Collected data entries
□ □ □ □

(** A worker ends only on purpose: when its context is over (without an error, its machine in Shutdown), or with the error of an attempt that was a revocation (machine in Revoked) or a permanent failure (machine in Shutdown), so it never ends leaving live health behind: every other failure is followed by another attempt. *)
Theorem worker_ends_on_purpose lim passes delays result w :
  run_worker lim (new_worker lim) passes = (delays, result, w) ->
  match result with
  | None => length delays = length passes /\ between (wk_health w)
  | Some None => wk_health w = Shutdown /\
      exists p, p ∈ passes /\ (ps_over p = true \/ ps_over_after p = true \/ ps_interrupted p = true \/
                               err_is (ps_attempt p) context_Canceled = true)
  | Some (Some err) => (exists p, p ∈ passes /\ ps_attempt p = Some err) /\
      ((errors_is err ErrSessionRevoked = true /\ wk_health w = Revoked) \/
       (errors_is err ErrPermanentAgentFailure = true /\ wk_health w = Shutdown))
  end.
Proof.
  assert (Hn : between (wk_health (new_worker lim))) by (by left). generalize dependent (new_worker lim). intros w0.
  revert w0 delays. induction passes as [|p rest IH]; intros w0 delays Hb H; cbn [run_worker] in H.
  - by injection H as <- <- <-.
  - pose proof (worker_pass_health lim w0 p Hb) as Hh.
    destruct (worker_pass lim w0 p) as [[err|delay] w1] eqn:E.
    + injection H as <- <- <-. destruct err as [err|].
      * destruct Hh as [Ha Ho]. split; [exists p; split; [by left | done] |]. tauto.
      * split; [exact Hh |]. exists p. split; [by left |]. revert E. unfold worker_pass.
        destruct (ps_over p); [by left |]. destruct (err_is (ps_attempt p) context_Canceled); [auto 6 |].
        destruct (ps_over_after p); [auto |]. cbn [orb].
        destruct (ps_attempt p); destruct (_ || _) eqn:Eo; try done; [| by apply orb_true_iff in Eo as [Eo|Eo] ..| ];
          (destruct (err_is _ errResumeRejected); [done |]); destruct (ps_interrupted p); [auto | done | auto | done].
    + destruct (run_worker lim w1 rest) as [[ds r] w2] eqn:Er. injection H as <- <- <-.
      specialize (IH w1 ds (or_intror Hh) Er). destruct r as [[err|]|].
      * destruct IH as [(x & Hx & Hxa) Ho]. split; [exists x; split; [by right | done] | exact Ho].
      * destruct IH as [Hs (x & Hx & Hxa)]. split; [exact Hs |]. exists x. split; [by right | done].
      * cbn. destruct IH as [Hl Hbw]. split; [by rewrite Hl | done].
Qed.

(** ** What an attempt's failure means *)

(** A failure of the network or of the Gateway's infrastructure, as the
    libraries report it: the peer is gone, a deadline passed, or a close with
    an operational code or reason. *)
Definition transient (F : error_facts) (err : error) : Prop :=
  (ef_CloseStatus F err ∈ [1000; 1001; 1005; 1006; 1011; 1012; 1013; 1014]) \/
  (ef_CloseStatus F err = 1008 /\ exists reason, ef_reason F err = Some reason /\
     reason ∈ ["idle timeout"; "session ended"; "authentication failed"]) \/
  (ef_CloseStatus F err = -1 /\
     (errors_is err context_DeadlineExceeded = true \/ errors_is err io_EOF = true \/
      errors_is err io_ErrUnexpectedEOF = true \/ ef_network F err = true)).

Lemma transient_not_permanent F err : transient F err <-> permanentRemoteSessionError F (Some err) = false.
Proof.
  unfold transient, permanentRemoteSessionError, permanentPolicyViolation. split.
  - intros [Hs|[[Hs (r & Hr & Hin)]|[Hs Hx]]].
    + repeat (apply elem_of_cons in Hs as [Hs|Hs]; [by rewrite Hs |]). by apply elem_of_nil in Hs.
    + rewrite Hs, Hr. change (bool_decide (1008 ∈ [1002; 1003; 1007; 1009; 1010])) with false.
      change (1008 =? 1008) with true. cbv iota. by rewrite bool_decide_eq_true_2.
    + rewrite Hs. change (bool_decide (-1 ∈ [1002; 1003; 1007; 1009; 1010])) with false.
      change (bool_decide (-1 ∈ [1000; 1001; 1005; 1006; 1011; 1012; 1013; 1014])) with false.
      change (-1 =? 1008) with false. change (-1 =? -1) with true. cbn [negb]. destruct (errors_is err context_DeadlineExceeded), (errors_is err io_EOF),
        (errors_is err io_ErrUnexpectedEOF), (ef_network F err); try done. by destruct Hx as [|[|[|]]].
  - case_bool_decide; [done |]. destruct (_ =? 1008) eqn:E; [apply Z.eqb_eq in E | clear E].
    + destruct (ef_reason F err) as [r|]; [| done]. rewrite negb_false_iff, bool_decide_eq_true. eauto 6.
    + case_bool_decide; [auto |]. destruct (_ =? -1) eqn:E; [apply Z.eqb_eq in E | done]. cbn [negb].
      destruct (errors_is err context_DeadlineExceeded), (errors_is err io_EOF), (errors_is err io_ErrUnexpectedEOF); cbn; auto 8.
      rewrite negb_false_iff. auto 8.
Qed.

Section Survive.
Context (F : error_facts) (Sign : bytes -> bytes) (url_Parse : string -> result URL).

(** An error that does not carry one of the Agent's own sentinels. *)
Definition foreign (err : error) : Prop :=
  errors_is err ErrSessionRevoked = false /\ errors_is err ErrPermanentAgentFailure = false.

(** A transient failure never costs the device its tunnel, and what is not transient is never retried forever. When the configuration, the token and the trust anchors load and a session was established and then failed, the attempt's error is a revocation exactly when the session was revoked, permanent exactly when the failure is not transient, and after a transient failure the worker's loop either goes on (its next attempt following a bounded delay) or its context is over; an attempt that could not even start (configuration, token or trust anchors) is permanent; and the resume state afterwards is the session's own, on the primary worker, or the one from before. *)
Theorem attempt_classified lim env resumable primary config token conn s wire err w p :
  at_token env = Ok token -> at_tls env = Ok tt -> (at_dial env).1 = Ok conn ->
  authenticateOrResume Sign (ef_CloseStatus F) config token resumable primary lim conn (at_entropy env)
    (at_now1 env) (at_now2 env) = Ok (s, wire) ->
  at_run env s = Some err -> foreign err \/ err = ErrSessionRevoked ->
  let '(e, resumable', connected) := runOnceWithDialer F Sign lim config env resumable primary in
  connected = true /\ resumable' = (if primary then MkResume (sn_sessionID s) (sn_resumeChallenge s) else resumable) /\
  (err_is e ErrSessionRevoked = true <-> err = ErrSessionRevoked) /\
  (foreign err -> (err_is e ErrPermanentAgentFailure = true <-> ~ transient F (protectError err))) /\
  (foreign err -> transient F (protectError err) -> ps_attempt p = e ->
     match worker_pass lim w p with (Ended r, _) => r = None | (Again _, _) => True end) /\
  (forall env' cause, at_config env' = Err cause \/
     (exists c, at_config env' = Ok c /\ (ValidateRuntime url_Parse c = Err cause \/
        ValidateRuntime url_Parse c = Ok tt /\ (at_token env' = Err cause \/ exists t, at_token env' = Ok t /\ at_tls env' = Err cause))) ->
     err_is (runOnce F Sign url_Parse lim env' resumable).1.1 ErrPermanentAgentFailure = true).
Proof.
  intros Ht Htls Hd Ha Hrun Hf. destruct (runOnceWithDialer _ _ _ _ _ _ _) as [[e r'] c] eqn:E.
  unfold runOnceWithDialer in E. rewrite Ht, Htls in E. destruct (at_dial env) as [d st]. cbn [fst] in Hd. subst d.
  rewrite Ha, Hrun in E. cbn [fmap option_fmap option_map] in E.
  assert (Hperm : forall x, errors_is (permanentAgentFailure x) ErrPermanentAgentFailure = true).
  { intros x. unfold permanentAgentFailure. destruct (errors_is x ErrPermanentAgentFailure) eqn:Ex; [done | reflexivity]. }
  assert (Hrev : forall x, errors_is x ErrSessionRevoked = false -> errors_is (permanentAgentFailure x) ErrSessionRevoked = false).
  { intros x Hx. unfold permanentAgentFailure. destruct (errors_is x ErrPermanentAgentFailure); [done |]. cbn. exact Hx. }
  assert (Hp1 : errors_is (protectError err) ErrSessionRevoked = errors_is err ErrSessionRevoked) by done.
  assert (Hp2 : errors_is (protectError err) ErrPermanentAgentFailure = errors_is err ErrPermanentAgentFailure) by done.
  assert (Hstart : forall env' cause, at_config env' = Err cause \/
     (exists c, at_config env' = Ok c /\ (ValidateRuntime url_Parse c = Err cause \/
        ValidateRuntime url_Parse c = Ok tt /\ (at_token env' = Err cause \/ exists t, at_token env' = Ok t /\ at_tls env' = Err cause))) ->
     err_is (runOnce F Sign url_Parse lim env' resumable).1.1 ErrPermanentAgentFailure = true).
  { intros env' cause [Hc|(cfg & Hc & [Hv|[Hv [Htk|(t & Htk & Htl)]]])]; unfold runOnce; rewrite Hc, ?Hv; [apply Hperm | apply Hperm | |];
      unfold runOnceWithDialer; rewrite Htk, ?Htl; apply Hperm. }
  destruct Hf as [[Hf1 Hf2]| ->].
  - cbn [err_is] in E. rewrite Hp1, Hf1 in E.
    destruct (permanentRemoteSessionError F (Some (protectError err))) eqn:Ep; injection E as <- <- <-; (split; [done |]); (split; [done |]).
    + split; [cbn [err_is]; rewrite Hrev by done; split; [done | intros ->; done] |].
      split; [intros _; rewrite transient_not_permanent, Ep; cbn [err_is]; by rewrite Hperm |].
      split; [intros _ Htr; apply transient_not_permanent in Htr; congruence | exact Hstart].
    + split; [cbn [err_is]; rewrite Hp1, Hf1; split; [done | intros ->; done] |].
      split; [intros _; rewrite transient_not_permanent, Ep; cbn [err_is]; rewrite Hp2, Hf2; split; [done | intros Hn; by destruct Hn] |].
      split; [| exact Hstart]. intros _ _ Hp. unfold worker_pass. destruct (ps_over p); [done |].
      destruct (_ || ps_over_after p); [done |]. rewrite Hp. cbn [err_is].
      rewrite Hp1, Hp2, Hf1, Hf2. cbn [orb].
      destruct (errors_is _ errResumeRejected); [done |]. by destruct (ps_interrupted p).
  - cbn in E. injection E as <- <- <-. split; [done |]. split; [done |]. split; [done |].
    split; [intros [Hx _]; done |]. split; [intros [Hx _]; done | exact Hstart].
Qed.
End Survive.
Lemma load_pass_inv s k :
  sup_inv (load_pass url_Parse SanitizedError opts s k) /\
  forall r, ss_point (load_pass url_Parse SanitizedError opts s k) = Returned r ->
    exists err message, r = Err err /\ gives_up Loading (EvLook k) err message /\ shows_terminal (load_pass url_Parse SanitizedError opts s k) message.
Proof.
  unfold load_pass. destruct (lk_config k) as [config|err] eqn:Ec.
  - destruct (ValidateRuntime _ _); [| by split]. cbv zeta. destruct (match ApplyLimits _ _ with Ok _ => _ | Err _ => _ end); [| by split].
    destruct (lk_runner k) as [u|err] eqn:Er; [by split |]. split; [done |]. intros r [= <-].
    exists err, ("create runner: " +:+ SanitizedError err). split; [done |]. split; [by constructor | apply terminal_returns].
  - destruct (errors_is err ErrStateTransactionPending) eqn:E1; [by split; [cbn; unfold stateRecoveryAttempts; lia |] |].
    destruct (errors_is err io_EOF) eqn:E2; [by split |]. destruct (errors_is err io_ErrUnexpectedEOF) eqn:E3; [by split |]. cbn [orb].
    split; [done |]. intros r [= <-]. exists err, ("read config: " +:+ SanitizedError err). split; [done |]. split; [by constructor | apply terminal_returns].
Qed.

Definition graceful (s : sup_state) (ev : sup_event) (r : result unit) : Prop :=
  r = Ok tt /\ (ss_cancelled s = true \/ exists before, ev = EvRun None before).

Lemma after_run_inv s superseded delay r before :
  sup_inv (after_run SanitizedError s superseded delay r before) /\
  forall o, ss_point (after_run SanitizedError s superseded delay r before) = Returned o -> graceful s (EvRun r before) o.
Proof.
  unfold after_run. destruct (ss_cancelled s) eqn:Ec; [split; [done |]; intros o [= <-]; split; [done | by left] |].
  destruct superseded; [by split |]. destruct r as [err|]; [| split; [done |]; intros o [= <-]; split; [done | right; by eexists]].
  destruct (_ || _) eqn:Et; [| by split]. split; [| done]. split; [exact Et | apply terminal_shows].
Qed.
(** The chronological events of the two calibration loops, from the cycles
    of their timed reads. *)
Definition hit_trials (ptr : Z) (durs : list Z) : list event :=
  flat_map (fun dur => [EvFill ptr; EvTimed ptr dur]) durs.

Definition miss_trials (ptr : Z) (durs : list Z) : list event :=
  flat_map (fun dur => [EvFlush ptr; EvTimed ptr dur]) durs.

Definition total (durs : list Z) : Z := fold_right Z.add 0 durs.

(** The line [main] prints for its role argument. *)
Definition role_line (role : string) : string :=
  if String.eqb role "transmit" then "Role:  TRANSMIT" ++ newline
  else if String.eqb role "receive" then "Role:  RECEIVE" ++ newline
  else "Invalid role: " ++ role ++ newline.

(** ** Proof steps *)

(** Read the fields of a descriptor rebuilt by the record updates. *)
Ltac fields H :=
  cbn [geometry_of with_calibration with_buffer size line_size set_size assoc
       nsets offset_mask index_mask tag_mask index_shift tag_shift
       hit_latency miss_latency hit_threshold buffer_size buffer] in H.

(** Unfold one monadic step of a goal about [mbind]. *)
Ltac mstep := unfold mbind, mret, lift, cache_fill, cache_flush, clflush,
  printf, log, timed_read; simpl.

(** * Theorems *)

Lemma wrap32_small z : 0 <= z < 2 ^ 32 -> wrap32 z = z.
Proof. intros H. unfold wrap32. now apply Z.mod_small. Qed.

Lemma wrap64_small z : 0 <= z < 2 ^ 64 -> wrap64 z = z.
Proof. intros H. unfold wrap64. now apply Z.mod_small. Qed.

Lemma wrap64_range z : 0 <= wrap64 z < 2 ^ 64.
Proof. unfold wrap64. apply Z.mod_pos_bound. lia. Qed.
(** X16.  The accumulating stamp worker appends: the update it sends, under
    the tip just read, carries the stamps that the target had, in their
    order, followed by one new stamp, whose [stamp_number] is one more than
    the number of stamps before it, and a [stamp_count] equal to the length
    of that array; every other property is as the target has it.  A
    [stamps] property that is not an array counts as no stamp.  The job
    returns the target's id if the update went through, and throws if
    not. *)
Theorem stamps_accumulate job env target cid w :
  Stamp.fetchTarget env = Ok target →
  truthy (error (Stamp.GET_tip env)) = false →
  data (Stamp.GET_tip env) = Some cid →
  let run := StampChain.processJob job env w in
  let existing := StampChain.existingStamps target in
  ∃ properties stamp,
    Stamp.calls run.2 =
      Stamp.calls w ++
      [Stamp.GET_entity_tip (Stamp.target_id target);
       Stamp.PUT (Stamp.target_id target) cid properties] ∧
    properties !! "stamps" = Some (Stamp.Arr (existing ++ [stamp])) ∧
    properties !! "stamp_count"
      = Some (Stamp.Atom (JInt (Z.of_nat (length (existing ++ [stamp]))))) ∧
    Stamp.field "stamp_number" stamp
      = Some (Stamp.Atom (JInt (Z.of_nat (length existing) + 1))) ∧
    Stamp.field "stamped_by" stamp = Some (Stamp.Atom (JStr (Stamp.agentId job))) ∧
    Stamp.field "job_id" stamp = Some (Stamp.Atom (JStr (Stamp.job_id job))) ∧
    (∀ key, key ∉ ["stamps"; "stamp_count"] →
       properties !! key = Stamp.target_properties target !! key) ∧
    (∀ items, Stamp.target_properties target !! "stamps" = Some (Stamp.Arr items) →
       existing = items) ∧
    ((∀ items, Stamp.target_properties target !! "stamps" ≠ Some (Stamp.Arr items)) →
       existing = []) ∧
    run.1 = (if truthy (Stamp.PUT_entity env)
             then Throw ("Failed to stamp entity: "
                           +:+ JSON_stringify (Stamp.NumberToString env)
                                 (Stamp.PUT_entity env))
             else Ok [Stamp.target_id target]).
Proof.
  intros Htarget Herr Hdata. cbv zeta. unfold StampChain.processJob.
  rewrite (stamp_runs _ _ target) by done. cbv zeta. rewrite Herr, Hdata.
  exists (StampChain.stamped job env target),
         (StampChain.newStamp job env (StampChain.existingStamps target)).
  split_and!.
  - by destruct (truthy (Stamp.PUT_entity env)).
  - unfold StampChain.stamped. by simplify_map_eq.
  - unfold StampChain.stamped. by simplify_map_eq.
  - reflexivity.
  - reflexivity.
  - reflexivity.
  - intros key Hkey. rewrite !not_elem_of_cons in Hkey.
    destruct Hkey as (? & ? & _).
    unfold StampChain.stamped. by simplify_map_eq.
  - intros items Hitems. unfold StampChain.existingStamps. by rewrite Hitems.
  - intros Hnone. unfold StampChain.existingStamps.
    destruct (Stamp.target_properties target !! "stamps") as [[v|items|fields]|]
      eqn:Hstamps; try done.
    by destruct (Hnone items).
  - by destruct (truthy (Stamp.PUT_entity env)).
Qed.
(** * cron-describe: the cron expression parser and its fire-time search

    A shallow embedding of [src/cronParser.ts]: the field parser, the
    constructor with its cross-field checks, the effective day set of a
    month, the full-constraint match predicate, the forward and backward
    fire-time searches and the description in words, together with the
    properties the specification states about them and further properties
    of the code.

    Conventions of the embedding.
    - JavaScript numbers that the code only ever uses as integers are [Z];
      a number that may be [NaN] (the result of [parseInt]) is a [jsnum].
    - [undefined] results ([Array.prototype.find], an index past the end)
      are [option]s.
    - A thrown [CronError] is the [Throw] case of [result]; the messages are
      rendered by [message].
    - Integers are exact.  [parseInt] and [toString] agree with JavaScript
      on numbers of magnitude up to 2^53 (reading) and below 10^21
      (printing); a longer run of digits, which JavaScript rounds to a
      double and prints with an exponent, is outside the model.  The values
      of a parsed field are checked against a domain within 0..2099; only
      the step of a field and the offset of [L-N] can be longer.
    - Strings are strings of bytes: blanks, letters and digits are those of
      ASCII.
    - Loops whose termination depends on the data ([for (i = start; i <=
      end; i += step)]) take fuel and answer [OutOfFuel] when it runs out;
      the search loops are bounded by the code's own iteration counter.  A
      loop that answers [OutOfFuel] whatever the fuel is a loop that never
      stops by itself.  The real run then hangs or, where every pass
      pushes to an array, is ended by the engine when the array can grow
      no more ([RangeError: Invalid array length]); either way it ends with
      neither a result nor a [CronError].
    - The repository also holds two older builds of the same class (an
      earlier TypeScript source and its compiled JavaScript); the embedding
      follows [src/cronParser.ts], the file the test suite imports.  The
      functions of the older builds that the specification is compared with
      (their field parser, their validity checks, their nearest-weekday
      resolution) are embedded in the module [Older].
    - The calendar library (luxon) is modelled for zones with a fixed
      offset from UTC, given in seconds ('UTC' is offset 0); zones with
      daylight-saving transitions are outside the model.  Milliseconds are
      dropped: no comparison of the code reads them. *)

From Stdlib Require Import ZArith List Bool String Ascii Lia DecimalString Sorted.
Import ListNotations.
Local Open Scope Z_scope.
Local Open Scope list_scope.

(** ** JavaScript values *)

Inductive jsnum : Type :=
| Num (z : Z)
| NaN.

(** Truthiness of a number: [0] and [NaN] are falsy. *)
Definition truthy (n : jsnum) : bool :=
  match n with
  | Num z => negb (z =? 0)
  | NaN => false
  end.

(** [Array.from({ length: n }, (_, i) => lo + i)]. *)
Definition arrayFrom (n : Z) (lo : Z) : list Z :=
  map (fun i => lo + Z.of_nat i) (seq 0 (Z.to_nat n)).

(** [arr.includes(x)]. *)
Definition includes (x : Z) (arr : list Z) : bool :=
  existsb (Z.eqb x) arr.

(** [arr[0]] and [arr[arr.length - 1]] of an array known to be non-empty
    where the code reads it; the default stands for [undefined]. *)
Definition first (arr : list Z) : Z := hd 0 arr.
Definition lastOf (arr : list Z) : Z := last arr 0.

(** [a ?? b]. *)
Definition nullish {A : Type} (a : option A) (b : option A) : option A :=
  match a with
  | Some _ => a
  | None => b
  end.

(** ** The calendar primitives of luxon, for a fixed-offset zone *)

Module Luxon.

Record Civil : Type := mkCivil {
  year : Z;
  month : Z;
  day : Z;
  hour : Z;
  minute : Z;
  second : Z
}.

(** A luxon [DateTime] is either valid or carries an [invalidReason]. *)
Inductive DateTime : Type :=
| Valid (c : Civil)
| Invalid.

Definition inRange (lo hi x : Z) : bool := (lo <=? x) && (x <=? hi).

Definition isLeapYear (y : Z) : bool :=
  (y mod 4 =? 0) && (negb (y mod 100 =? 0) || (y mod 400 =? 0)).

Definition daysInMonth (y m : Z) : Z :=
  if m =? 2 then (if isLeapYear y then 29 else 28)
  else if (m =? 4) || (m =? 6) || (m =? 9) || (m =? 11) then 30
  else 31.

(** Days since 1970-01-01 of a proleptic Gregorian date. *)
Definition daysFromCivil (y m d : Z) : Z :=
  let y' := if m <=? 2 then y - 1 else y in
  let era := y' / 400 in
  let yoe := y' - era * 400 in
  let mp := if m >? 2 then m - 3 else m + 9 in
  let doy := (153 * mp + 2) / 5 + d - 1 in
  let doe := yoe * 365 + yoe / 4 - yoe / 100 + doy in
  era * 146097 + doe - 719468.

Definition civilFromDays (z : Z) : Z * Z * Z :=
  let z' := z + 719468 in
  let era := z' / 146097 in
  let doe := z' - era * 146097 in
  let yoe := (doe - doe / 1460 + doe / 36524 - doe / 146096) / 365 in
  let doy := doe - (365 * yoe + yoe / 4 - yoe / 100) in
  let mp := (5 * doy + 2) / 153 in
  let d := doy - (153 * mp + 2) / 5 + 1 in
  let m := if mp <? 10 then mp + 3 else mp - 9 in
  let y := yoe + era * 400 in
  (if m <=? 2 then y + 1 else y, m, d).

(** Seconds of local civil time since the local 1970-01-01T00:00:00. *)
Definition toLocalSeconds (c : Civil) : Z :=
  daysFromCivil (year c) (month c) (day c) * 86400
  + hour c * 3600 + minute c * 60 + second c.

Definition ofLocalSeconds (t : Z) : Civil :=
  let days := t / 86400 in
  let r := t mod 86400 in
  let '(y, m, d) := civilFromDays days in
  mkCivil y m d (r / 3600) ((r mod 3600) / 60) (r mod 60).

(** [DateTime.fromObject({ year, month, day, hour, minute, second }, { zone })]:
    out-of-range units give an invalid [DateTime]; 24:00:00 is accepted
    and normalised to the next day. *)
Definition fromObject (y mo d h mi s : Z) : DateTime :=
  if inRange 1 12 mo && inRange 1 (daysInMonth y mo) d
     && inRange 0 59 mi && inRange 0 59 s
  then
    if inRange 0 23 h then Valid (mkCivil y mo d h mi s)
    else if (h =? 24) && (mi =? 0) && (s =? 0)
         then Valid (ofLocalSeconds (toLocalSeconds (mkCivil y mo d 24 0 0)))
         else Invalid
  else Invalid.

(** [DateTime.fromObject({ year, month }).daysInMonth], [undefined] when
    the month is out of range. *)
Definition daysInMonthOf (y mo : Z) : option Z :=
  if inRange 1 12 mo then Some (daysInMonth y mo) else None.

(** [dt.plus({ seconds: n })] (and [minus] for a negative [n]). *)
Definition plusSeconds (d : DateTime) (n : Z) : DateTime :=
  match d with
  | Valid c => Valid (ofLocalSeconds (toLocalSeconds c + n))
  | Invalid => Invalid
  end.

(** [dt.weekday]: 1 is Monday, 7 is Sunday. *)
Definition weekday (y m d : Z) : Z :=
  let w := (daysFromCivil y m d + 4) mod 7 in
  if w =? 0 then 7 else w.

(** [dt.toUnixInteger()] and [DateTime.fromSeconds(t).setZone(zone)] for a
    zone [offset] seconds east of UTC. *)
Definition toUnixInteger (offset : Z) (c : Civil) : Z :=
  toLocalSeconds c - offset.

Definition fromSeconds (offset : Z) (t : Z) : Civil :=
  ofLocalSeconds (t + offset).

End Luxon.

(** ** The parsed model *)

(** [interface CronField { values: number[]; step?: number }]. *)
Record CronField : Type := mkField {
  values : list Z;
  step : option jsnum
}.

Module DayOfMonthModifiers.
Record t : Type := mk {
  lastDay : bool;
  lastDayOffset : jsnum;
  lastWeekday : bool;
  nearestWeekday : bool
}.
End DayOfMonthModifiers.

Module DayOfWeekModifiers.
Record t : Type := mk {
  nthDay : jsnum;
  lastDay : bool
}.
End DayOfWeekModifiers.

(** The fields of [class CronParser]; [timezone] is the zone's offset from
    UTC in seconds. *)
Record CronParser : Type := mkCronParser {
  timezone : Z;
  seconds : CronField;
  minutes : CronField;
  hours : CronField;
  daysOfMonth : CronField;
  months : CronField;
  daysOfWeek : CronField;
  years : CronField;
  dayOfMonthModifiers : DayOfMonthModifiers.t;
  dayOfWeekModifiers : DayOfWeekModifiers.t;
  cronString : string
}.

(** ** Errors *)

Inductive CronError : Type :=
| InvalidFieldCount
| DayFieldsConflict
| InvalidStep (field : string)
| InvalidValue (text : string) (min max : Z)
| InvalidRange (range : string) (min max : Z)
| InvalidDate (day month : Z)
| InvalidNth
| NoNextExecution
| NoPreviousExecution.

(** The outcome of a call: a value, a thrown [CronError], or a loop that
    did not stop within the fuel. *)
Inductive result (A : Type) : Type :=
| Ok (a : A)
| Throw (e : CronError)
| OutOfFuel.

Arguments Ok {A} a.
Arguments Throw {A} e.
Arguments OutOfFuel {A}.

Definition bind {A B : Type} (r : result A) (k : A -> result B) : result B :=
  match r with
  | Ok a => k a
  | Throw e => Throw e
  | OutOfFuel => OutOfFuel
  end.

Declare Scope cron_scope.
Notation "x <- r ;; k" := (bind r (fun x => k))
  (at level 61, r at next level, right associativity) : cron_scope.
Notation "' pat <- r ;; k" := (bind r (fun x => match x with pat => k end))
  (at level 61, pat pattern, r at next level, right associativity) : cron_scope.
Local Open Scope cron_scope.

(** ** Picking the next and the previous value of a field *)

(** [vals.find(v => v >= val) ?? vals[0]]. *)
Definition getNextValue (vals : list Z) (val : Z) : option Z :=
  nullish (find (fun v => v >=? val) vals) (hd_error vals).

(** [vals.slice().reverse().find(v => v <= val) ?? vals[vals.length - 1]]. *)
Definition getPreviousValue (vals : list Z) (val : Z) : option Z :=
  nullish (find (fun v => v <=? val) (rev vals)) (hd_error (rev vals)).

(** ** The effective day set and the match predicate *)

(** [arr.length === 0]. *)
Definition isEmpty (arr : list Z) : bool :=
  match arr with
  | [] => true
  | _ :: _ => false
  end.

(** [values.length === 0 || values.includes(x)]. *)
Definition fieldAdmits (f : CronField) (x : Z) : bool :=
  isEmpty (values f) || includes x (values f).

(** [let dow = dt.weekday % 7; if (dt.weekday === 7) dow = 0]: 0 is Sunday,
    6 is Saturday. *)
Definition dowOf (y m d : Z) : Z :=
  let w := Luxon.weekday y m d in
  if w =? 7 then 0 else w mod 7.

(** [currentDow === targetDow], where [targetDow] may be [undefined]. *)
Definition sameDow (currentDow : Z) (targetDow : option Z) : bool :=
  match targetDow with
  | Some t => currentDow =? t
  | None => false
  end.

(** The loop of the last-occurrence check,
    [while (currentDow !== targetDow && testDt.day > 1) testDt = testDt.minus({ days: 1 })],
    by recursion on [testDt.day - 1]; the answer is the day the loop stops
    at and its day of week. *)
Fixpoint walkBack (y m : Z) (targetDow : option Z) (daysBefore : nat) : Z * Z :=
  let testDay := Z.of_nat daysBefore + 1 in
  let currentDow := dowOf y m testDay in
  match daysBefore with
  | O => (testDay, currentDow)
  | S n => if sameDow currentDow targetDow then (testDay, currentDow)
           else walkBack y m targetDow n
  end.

□ □ □ □

EXERCISE - Write out exactly the lines above between the line with "match r with" and the line with "O => (testDay, currentDow)", inclusive, and nothing beyond them.

SOLUTION -
  match r with
  | Ok a => k a
  | Throw e => Throw e
  | OutOfFuel => OutOfFuel
  end.

Declare Scope cron_scope.
Notation "x <- r ;; k" := (bind r (fun x => k))
  (at level 61, r at next level, right associativity) : cron_scope.
Notation "' pat <- r ;; k" := (bind r (fun x => match x with pat => k end))
  (at level 61, pat pattern, r at next level, right associativity) : cron_scope.
Local Open Scope cron_scope.

(** ** Picking the next and the previous value of a field *)

(** [vals.find(v => v >= val) ?? vals[0]]. *)
Definition getNextValue (vals : list Z) (val : Z) : option Z :=
  nullish (find (fun v => v >=? val) vals) (hd_error vals).

(** [vals.slice().reverse().find(v => v <= val) ?? vals[vals.length - 1]]. *)
Definition getPreviousValue (vals : list Z) (val : Z) : option Z :=
  nullish (find (fun v => v <=? val) (rev vals)) (hd_error (rev vals)).

(** ** The effective day set and the match predicate *)

(** [arr.length === 0]. *)
Definition isEmpty (arr : list Z) : bool :=
  match arr with
  | [] => true
  | _ :: _ => false
  end.

(** [values.length === 0 || values.includes(x)]. *)
Definition fieldAdmits (f : CronField) (x : Z) : bool :=
  isEmpty (values f) || includes x (values f).

(** [let dow = dt.weekday % 7; if (dt.weekday === 7) dow = 0]: 0 is Sunday,
    6 is Saturday. *)
Definition dowOf (y m d : Z) : Z :=
  let w := Luxon.weekday y m d in
  if w =? 7 then 0 else w mod 7.

(** [currentDow === targetDow], where [targetDow] may be [undefined]. *)
Definition sameDow (currentDow : Z) (targetDow : option Z) : bool :=
  match targetDow with
  | Some t => currentDow =? t
  | None => false
  end.

(** The loop of the last-occurrence check,
    [while (currentDow !== targetDow && testDt.day > 1) testDt = testDt.minus({ days: 1 })],
    by recursion on [testDt.day - 1]; the answer is the day the loop stops
    at and its day of week. *)
Fixpoint walkBack (y m : Z) (targetDow : option Z) (daysBefore : nat) : Z * Z :=
  let testDay := Z.of_nat daysBefore + 1 in
  let currentDow := dowOf y m testDay in
  match daysBefore with
  | O => (testDay, currentDow)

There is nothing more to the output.